Comment Re:Heck of a job (Score 1) 383

pointless busywork designed to justify a flow of money

Ding ding ding! There is no reason to expect the organizational structure and goals of the NSA to be any different from middle management at Microsoft, except unlike Microsoft, the NSA doesn't have a finite money supply dictated by the market and a CEO that would be willing to draw the line somewhere if enough money was squandered. I don't know what performance metrics they use at the NSA (doubt it's stack ranking), but at the end of the day it's going to be about helping your boss convince his boss that you should be awarded a bigger budget because what you're working on is really cool and will impress the guys upstairs.

Comment Re:Can you say Meta-data? (Score 2) 136

Because sometimes government is scarier than profit-driven private entities. Typically the worst thing that can happen to me from businesses having my private info is advertising inundation; inability to qualify for loans; getting ripped off because the entity selling me a product or service knows I can afford it; etc. The worst thing that the government can do, however, includes diminished ability to travel (no-fly lists and such), forced cooperation (warrants, secret or otherwise; forced questioning regarding one's associations -- yes I've seen it happen), incarceration, and other wonderful things. Corporations want your money and labor, government can want everything else.

Comment Weird legal situation (Score 4, Interesting) 332

I've heard similar proposals before, and it seems very murky from a legal standpoint. With a highly automated system like this meta tag, I think most judges wouldn't have a problem deciding that you violated the terms of a secret warrant by not updating it. The proposal I heard was to try to circumvent this by making the "canary" something more complicated -- imagine that, every day that you didn't receive a secret warrant, you went to some location in your city, took a photo, and posted it on your webpage. Could a judge then force you to keep doing so? Or even more extreme -- every day that you don't receive a warrant, you run a 10K. Could a judge force you to keep running? Or keep going to work? Or keep self-mutilating in some way? At what point are a person's basic liberties more important than the secrecy of the warrant?

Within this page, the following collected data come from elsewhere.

(* ===== verification/NetAddr.v ===== *)
(** * Addresses of the standard library: [std::net::IpAddr]

    An address is its big-endian number.  [parse_ip] is [IpAddr::from_str], the
    recursive-descent parser of the standard library: a parser reads from the
    front of the input and returns the rest; [read_atomically] is the option
    monad, since a parser that fails returns no rest. *)
From S2P Require Import Prelude.
From stdpp Require Import pretty.

Inductive IpAddr := V4 (v4 : N) | V6 (v6 : N).

#[export] Instance IpAddr_eq_dec : EqDecision IpAddr.
Proof. solve_decision. Defined.

#[export] Instance IpAddr_countable : Countable IpAddr.
Proof.
  refine (inj_countable'
    (fun a => match a with V4 n => inl n | V6 n => inr n end)
    (fun x => match x with inl n => V4 n | inr n => V6 n end) _).
  by intros [].
Defined.

(** [Ipv6Addr::to_ipv4_mapped]: an address in [::ffff:0:0/96]. *)
Definition to_ipv4_mapped (v6 : N) : option N :=
  if (N.shiftr v6 32 =? 65535)%N then Some (N.land v6 (N.ones 32)) else None.

(** ** Characters *)

Definition ascii_code (c : ascii) : N := Ascii.N_of_ascii c.

(** [char::to_digit(radix)] for the two radices in use. *)
Definition to_digit (radix : N) (c : ascii) : option N :=
  let n := ascii_code c in
  let d := if (48 <=? n)%N && (n <=? 57)%N then Some (n - 48)%N
           else if (97 <=? n)%N && (n <=? 102)%N then Some (n - 87)%N
           else if (65 <=? n)%N && (n <=? 70)%N then Some (n - 55)%N
           else None in
  match d with
  | Some d => if (d <? radix)%N then Some d else None
  | None => None
  end.

(** The whitespace [str::trim] removes, among the ASCII characters. *)
Definition is_whitespace (c : ascii) : bool :=
  let n := ascii_code c in (n =? 32)%N || ((9 <=? n)%N && (n <=? 13)%N).

(** ** The parser *)

Definition parser (A : Type) : Type := list ascii -> option (A * list ascii).

Definition read_given_char (c : ascii) : parser unit := fun s =>
  match s with
  | x :: s => if bool_decide (x = c) then Some (tt, s) else None
  | [] => None
  end.

(** The digits of a number, checked against the largest value [max]. *)
Fixpoint read_digits (radix max : N) (max_digits : nat) (s : list ascii)
    (acc : N) (count : nat) : option (N * nat * list ascii) :=
  match s with
  | c :: s' =>
    match to_digit radix c with
    | Some d =>
      let acc := (acc * radix + d)%N in
      if (max <? acc)%N then None
      else if max_digits <? S count then None
      else read_digits radix max max_digits s' acc (S count)
    | None => Some (acc, count, s)
    end
  | [] => Some (acc, count, [])
  end.

Definition read_number (radix max : N) (max_digits : nat) (allow_zero_prefix : bool)
    : parser N := fun s =>
  let has_leading_zero :=
    match s with c :: _ => bool_decide (to_digit 10 c = Some 0%N) | [] => false end in
  match read_digits radix max max_digits s 0 0 with
  | Some (n, count, s') =>
    if count =? 0 then None
    else if negb allow_zero_prefix && has_leading_zero && (1 <? count) then None
    else Some (n, s')
  | None => None
  end.

Definition read_separator {A} (sep : ascii) (index : nat) (p : parser A) : parser A := fun s =>
  if index =? 0 then p s
  else match read_given_char sep s with Some (_, s) => p s | None => None end.

Definition dot : ascii := Ascii.ascii_of_N 46.
Definition colon : ascii := Ascii.ascii_of_N 58.
Definition comma : ascii := Ascii.ascii_of_N 44.

Fixpoint read_octets (fuel index : nat) (acc : N) : parser N := fun s =>
  match fuel with
  | 0 => Some (acc, s)
  | S fuel =>
    match read_separator dot index (read_number 10 255 3 false) s with
    | Some (o, s) => read_octets fuel (S index) (acc * 256 + o) s
    | None => None
    end
  end.

Definition read_ipv4_addr : parser N := read_octets 4 0 0.

(** [read_groups] over the [slots] groups still to fill: the groups read, in
    order, and whether the last two came from an embedded IPv4 address. *)
Fixpoint read_groups (slots i limit : nat) (s : list ascii) : list N * bool * list ascii :=
  match slots with
  | 0 => ([], false, s)
  | S slots =>
    match (if i <? limit - 1 then read_separator colon i read_ipv4_addr s else None) with
    | Some (v4, s) => ([N.shiftr v4 16; N.land v4 65535]%N, true, s)
    | None =>
      match read_separator colon i (read_number 16 65535 4 true) s with
      | Some (g, s) =>
        let '(gs, v4, s) := read_groups slots (S i) limit s in (g :: gs, v4, s)
      | None => ([], false, s)
      end
    end
  end.

Definition groups_addr (gs : list N) : N :=
  foldl (fun acc g => acc * 65536 + g)%N 0%N gs.

Definition read_ipv6_addr : parser N := fun s =>
  let '(head, head_ipv4, s) := read_groups 8 0 8 s in
  if length head =? 8 then Some (groups_addr head, s)
  else if head_ipv4 then None
  else
  match read_given_char colon s with
  | Some (_, s) =>
    match read_given_char colon s with
    | Some (_, s) =>
      let limit := 8 - (length head + 1) in
      let '(tail, _, s) := read_groups limit 0 limit s in
      Some (groups_addr (head ++ replicate (8 - length head - length tail) 0%N ++ tail), s)
    | None => None
    end
  | None => None
  end.

(** [IpAddr::from_str]: the whole input must be read. *)
Definition parse_ip (text : string) : option IpAddr :=
  let s := String.list_ascii_of_string text in
  match read_ipv4_addr s with
  | Some (a, []) => Some (V4 a)
  | Some (_, _ :: _) => None
  | None => match read_ipv6_addr s with
            | Some (a, []) => Some (V6 a)
            | _ => None
            end
  end.

(** ** Splitting text *)

(** [str::split(c)]: one piece more than there are separators. *)
Fixpoint split_chars (c : ascii) (s : list ascii) : list (list ascii) :=
  match s with
  | [] => [[]]
  | x :: s =>
    let rest := split_chars c s in
    if bool_decide (x = c) then [] :: rest
    else match rest with
         | piece :: rest => (x :: piece) :: rest
         | [] => [[x]]
         end
  end.

Definition split (c : ascii) (s : string) : list string :=
  String.string_of_list_ascii <$> split_chars c (String.list_ascii_of_string s).

(** [str::rsplit(c)]: the same pieces from the right. *)
Definition rsplit (c : ascii) (s : string) : list string := reverse (split c s).

(** [str::matches(c).count()]. *)
Definition count_char (c : ascii) (s : string) : nat :=
  length (List.filter (fun x => bool_decide (x = c)) (String.list_ascii_of_string s)).

Fixpoint trim_start (s : list ascii) : list ascii :=
  match s with
  | c :: s' => if is_whitespace c then trim_start s' else s
  | [] => []
  end.

(** [str::trim]. *)
Definition trim (s : string) : string :=
  String.string_of_list_ascii
    (reverse (trim_start (reverse (trim_start (String.list_ascii_of_string s))))).

Lemma split_chars_length c s :
  length (split_chars c s) = S (length (List.filter (fun x => bool_decide (x = c)) s)).
Proof.
  induction s as [|x s IH]; simpl; [done|].
  case_bool_decide; simpl; [by rewrite IH|].
  destruct (split_chars c s); simpl in *; lia.
Qed.

Lemma split_length c s : length (split c s) = S (count_char c s).
Proof. unfold split. by rewrite length_fmap, split_chars_length. Qed.

Lemma rsplit_length c s : length (rsplit c s) = S (count_char c s).
Proof. unfold rsplit. by rewrite length_reverse, split_length. Qed.

(** Only [/] mapped addresses have a mapped form, and it is a 32-bit number. *)
Lemma to_ipv4_mapped_Some v6 v4 :
  to_ipv4_mapped v6 = Some v4 -> (v4 < 2 ^ 32)%N.
Proof.
  unfold to_ipv4_mapped. case_match; [|done]. intros [= <-].
  rewrite N.land_ones. by apply N.mod_lt.
Qed.

(** ** Printing

    [Display] of an address, as the standard library has it. *)

Definition hex_digit (d : N) : ascii :=
  Ascii.ascii_of_N (if (d <? 10)%N then 48 + d else 87 + d).

(** [{:x}] of a 16-bit number. *)
Definition print_hex (n : N) : string :=
  let digit i := hex_digit (N.land (N.shiftr n (4 * i)) 15) in
  String.string_of_list_ascii
    (if (n <? 16)%N then [digit 0%N]
     else if (n <? 256)%N then [digit 1; digit 0]%N
     else if (n <? 4096)%N then [digit 2; digit 1; digit 0]%N
     else [digit 3; digit 2; digit 1; digit 0]%N).

Definition octets (v4 : N) : list N := (fun i => N.land (N.shiftr v4 (8 * i)) 255) <$> [3; 2; 1; 0]%N.
Definition segments (v6 : N) : list N :=
  (fun i => N.land (N.shiftr v6 (16 * i)) 65535) <$> [7; 6; 5; 4; 3; 2; 1; 0]%N.

Definition print_ipv4 (v4 : N) : string := String.concat "." (pretty <$> octets v4).

(** The first longest run of zeros: its start and length. *)
Fixpoint longest_zeros (segs : list N) (i : nat) (current longest : nat * nat) : nat * nat :=
  match segs with
  | [] => longest
  | seg :: segs =>
    if (seg =? 0)%N then
      let current := (if current.2 =? 0 then i else current.1, S current.2) in
      longest_zeros segs (S i) current (if longest.2 <? current.2 then current else longest)
    else longest_zeros segs (S i) (0, 0) longest
  end.

Definition print_ipv6 (v6 : N) : string :=
  match to_ipv4_mapped v6 with
  | Some v4 => "::ffff:" +:+ print_ipv4 v4
  | None =>
    let segs := segments v6 in
    let '(start, len) := longest_zeros segs 0 (0, 0) (0, 0) in
    let print_slice l := String.concat ":" (print_hex <$> l) in
    if 1 <? len then print_slice (take start segs) +:+ "::" +:+ print_slice (drop (start + len) segs)
    else print_slice segs
  end.

Definition to_string (ip : IpAddr) : string :=
  match ip with V4 v4 => print_ipv4 v4 | V6 v6 => print_ipv6 v6 end.

Example to_string_v4 : to_string (V4 167772161) = "10.0.0.1".
Proof. vm_compute. reflexivity. Qed.

Example to_string_v6 :
  to_string <$> [V6 1; V6 0; V6 281470849515521; V6 42540766411282592856903984951653826561;
                 V6 42540488161977051686370534004428570625]
  = ["::1"; "::"; "::ffff:10.0.0.1"; "2001:db8::1"; "2001:0:1:0:2:0:3:1"].
Proof. vm_compute. reflexivity. Qed.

My guess would be that in any of these instances, no judge would rule that you must keep updating the canary. However, I'd imagine that they might rule that you broke the law by setting up the canary in the first place. Of course, there's an obvious problem with that -- as long as you never get a secret warrant, you clearly couldn't be prosecuted for violating one. So it's a weird situation where an action that is otherwise legal, becomes retroactively illegal upon receiving a secret warrant. It's a bit of a mindfuck.

Comment Re:THE virus is a bit of an overstatement (Score 1) 202

But you could say that about everything. Smoking 2 packs a day causes lung cancer, and yet "lung cancer is caused by genetics and lifestyle factors". There are people who smoke 2 packs a day and never get lung cancer, probably in no small part due to genetics. At some point it's a numbers' game -- when behavior A combined with genotype B causes disease D, if genotype B is sufficiently common (and behavior A is sufficiently uncommon -- i.e. A shouldn't be "drinking water") it's reasonable to say that A causes D. Where exactly you draw the line is unclear, but when behavior A is something that deviates as strongly from the historical norm as taking in a thousand calories' worth of sugar a day, it might not be so misleading to call it the cause.